┌──
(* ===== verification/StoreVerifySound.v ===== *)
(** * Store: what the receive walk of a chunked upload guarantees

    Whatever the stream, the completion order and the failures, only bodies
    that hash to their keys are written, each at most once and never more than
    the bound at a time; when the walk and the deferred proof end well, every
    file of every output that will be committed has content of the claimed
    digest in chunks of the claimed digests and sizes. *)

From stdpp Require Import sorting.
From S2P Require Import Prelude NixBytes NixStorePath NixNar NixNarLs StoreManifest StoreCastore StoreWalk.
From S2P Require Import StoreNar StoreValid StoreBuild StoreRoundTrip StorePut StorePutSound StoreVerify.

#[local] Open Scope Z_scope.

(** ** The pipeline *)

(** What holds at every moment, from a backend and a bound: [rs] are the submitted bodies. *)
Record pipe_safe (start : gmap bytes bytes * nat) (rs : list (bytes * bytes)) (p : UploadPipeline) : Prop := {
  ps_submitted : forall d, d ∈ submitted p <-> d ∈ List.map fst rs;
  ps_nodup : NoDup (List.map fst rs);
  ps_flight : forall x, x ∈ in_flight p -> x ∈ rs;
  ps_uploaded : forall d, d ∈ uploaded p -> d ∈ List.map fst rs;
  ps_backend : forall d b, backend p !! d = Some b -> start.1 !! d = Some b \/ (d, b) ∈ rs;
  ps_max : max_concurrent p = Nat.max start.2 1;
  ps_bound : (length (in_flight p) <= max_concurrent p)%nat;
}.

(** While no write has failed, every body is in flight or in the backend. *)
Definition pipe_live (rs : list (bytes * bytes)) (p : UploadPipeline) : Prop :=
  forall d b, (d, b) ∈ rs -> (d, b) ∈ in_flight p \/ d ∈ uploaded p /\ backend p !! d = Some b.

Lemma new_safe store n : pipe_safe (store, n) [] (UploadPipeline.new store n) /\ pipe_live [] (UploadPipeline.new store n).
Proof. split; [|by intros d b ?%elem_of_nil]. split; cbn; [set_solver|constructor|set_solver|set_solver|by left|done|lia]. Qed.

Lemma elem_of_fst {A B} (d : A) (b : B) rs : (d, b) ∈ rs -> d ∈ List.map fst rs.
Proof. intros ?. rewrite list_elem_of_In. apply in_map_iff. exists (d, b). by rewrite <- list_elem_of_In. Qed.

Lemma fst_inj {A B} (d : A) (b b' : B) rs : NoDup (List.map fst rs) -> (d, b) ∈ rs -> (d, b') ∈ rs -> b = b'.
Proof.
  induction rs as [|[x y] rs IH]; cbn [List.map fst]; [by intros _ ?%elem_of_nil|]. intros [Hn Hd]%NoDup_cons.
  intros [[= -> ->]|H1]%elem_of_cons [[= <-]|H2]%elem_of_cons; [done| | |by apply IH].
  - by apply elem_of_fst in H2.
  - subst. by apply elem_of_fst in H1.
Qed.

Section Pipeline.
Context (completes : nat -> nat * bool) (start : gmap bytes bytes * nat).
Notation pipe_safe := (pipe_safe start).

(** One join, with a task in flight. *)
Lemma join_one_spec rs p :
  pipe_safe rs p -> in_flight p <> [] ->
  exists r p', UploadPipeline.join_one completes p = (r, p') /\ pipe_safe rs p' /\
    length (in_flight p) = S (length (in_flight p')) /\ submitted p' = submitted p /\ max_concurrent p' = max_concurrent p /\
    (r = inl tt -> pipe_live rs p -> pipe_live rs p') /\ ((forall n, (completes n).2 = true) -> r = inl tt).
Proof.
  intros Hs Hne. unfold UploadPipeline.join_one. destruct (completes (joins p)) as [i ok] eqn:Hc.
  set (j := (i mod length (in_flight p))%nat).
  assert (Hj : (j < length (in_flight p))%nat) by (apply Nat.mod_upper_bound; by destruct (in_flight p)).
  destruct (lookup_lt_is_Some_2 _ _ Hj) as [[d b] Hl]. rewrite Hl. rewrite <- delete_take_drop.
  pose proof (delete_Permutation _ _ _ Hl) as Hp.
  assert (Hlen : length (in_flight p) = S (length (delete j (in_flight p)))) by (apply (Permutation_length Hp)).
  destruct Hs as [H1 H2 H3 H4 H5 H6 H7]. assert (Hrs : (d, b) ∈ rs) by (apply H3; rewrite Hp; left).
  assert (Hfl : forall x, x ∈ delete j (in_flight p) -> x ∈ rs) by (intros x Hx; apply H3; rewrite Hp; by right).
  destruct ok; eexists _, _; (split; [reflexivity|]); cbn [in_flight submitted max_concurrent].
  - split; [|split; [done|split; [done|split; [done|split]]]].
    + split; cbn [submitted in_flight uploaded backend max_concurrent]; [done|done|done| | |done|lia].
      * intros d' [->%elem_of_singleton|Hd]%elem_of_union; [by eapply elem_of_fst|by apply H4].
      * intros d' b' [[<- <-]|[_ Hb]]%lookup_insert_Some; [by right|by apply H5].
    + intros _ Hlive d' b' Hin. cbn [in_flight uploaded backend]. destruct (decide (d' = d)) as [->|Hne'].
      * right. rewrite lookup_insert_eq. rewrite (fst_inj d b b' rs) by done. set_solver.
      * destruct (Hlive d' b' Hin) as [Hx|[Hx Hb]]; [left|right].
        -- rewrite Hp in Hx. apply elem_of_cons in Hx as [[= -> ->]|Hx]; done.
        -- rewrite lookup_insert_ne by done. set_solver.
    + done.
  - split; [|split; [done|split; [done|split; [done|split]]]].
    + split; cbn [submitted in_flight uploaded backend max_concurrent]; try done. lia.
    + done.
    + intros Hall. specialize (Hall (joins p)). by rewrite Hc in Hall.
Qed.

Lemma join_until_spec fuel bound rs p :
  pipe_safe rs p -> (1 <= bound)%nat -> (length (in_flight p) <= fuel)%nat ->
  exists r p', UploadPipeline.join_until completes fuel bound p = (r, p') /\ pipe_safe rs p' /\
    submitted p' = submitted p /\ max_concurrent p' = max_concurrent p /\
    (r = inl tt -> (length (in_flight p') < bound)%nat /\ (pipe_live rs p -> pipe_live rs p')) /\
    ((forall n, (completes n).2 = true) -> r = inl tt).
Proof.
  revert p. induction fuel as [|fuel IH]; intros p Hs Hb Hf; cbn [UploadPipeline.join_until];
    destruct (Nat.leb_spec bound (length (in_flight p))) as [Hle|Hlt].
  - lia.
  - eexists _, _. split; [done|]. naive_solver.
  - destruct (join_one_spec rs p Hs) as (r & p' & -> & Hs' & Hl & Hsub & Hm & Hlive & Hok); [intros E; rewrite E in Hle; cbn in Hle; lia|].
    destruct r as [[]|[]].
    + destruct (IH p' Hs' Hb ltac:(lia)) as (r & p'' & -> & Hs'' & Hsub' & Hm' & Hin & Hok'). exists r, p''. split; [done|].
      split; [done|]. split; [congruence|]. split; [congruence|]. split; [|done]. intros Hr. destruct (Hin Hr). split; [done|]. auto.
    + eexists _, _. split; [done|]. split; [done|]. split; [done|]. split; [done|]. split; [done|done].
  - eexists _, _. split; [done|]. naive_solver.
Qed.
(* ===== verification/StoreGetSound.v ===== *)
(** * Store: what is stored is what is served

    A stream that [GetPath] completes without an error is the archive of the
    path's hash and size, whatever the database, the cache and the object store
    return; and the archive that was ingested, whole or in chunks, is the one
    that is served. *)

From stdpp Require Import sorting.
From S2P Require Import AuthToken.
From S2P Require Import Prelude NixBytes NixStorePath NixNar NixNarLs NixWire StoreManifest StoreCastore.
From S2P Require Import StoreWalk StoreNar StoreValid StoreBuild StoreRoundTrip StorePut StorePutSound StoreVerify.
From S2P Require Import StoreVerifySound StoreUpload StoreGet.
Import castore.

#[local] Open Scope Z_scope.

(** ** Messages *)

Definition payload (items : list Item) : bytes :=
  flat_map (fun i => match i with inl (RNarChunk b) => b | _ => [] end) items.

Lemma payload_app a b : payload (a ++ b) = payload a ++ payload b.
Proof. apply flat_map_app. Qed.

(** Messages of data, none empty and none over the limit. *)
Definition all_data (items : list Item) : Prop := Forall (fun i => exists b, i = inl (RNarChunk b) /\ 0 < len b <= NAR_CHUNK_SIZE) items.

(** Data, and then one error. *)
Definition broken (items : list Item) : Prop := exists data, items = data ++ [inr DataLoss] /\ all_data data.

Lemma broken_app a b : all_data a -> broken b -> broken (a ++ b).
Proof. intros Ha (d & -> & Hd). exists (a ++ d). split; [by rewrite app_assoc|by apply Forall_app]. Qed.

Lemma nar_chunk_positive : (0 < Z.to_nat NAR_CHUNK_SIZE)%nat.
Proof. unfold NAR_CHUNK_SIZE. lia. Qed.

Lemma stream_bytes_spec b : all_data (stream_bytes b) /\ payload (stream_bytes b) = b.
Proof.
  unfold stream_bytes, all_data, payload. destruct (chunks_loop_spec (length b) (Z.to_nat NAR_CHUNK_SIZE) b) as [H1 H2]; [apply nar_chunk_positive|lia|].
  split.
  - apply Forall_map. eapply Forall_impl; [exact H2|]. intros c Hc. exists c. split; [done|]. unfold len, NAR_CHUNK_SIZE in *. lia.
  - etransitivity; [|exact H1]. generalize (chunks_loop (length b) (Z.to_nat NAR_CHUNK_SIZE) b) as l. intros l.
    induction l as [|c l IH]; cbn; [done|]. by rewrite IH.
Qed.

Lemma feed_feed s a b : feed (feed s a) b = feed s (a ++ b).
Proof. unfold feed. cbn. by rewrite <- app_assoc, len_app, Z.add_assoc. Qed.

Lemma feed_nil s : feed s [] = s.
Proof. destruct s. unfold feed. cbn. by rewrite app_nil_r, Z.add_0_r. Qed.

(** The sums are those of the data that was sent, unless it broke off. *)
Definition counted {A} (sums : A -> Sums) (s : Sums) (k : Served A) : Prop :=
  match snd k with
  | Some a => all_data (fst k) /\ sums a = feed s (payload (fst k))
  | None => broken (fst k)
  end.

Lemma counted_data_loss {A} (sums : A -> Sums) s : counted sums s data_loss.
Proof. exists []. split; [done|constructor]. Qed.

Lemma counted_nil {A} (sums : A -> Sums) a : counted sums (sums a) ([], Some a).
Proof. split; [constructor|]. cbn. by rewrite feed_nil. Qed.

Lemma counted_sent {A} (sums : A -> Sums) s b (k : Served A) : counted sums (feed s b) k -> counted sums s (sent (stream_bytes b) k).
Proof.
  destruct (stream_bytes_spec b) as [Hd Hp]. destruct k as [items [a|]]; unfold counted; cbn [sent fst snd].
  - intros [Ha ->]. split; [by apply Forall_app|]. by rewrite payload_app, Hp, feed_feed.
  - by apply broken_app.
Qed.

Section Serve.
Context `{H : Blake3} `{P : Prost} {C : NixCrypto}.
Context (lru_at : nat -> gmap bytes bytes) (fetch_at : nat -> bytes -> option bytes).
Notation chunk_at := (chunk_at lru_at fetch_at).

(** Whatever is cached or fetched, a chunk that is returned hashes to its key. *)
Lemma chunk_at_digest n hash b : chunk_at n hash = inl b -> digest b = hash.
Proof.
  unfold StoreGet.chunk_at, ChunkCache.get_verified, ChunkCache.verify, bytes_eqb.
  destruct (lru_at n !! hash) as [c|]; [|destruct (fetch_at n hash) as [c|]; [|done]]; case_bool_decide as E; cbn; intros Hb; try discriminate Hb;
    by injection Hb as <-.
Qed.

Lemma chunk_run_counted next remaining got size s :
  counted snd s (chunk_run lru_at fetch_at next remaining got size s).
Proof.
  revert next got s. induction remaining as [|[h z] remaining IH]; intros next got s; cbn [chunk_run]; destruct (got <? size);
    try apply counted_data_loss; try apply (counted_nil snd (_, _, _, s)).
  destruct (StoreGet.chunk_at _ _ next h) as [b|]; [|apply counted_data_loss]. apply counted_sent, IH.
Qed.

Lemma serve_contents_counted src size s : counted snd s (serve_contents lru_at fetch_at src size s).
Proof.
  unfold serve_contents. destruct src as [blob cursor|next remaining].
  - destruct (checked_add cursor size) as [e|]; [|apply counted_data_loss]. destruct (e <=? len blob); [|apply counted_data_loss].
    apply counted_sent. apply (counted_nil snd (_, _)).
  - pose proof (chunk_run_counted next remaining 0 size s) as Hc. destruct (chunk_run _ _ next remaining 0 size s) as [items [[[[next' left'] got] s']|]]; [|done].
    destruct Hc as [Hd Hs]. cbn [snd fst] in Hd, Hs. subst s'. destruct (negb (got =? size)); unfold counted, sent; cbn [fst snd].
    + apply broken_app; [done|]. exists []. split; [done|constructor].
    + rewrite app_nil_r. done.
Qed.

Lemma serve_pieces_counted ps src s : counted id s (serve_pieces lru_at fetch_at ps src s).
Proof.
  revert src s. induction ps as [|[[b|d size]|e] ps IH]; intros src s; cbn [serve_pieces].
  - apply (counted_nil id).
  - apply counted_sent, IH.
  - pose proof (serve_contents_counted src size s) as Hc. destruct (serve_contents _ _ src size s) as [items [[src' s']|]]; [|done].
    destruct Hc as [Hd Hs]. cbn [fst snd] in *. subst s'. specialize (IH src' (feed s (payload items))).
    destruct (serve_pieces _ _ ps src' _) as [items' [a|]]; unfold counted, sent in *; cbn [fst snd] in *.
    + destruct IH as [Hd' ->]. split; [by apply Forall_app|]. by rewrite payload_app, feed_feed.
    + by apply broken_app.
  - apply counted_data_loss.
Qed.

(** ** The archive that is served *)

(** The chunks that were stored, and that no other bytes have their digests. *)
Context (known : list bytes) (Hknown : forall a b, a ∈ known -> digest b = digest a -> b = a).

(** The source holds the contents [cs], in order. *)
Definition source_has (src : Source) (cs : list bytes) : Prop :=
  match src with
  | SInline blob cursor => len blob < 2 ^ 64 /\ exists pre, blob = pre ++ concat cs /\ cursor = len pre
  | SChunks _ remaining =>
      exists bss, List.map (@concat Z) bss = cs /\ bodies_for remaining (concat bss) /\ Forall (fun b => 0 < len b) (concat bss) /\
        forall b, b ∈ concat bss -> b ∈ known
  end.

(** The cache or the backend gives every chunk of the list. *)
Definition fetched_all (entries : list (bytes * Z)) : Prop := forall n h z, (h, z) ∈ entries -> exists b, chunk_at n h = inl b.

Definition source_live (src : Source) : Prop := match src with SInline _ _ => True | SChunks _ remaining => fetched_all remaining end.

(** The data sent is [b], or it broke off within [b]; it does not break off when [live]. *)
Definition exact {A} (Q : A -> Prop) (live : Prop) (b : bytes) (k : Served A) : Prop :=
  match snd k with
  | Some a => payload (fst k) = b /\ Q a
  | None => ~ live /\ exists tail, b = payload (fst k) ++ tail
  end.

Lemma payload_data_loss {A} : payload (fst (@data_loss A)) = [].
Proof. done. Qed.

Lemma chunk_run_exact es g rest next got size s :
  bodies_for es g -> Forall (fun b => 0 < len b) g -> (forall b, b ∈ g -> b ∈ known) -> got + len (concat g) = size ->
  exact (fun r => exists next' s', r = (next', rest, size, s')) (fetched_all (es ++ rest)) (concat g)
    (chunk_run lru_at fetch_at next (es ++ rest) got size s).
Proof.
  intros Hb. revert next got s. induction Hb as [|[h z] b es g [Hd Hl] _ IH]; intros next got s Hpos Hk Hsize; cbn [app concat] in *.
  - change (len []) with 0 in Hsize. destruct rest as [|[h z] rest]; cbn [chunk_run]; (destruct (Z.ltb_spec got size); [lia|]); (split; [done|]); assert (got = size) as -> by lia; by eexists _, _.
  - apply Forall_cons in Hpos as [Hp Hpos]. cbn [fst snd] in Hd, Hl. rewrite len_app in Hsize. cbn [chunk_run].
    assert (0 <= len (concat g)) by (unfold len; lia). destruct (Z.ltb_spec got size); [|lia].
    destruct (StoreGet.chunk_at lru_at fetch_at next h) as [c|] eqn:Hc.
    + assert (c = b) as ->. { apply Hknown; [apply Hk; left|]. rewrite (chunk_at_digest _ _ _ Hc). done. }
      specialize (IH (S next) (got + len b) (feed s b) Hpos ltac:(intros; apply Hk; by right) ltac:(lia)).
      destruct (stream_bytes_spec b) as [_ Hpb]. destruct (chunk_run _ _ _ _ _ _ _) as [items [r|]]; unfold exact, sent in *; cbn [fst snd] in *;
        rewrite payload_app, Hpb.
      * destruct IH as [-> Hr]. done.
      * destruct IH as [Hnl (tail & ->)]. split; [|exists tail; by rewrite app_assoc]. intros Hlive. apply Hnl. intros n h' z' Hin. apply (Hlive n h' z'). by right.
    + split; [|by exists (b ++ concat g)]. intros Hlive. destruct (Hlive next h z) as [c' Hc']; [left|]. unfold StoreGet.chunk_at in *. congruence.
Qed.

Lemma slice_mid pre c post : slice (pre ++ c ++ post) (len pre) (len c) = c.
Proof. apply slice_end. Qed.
└──
• [WORK ITEM]: Emit an exact copy of the lines spanning the start of the records to the line containing "StoreManifest StoreCastore StoreWalk.", inclusive, and no other output.

• [ANSWER SECTION]:
(* ===== verification/StoreVerifySound.v ===== *)
(** * Store: what the receive walk of a chunked upload guarantees

    Whatever the stream, the completion order and the failures, only bodies
    that hash to their keys are written, each at most once and never more than
    the bound at a time; when the walk and the deferred proof end well, every
    file of every output that will be committed has content of the claimed
    digest in chunks of the claimed digests and sizes. *)

From stdpp Require Import sorting.
From S2P Require Import Prelude NixBytes NixStorePath NixNar NixNarLs StoreManifest StoreCastore StoreWalk.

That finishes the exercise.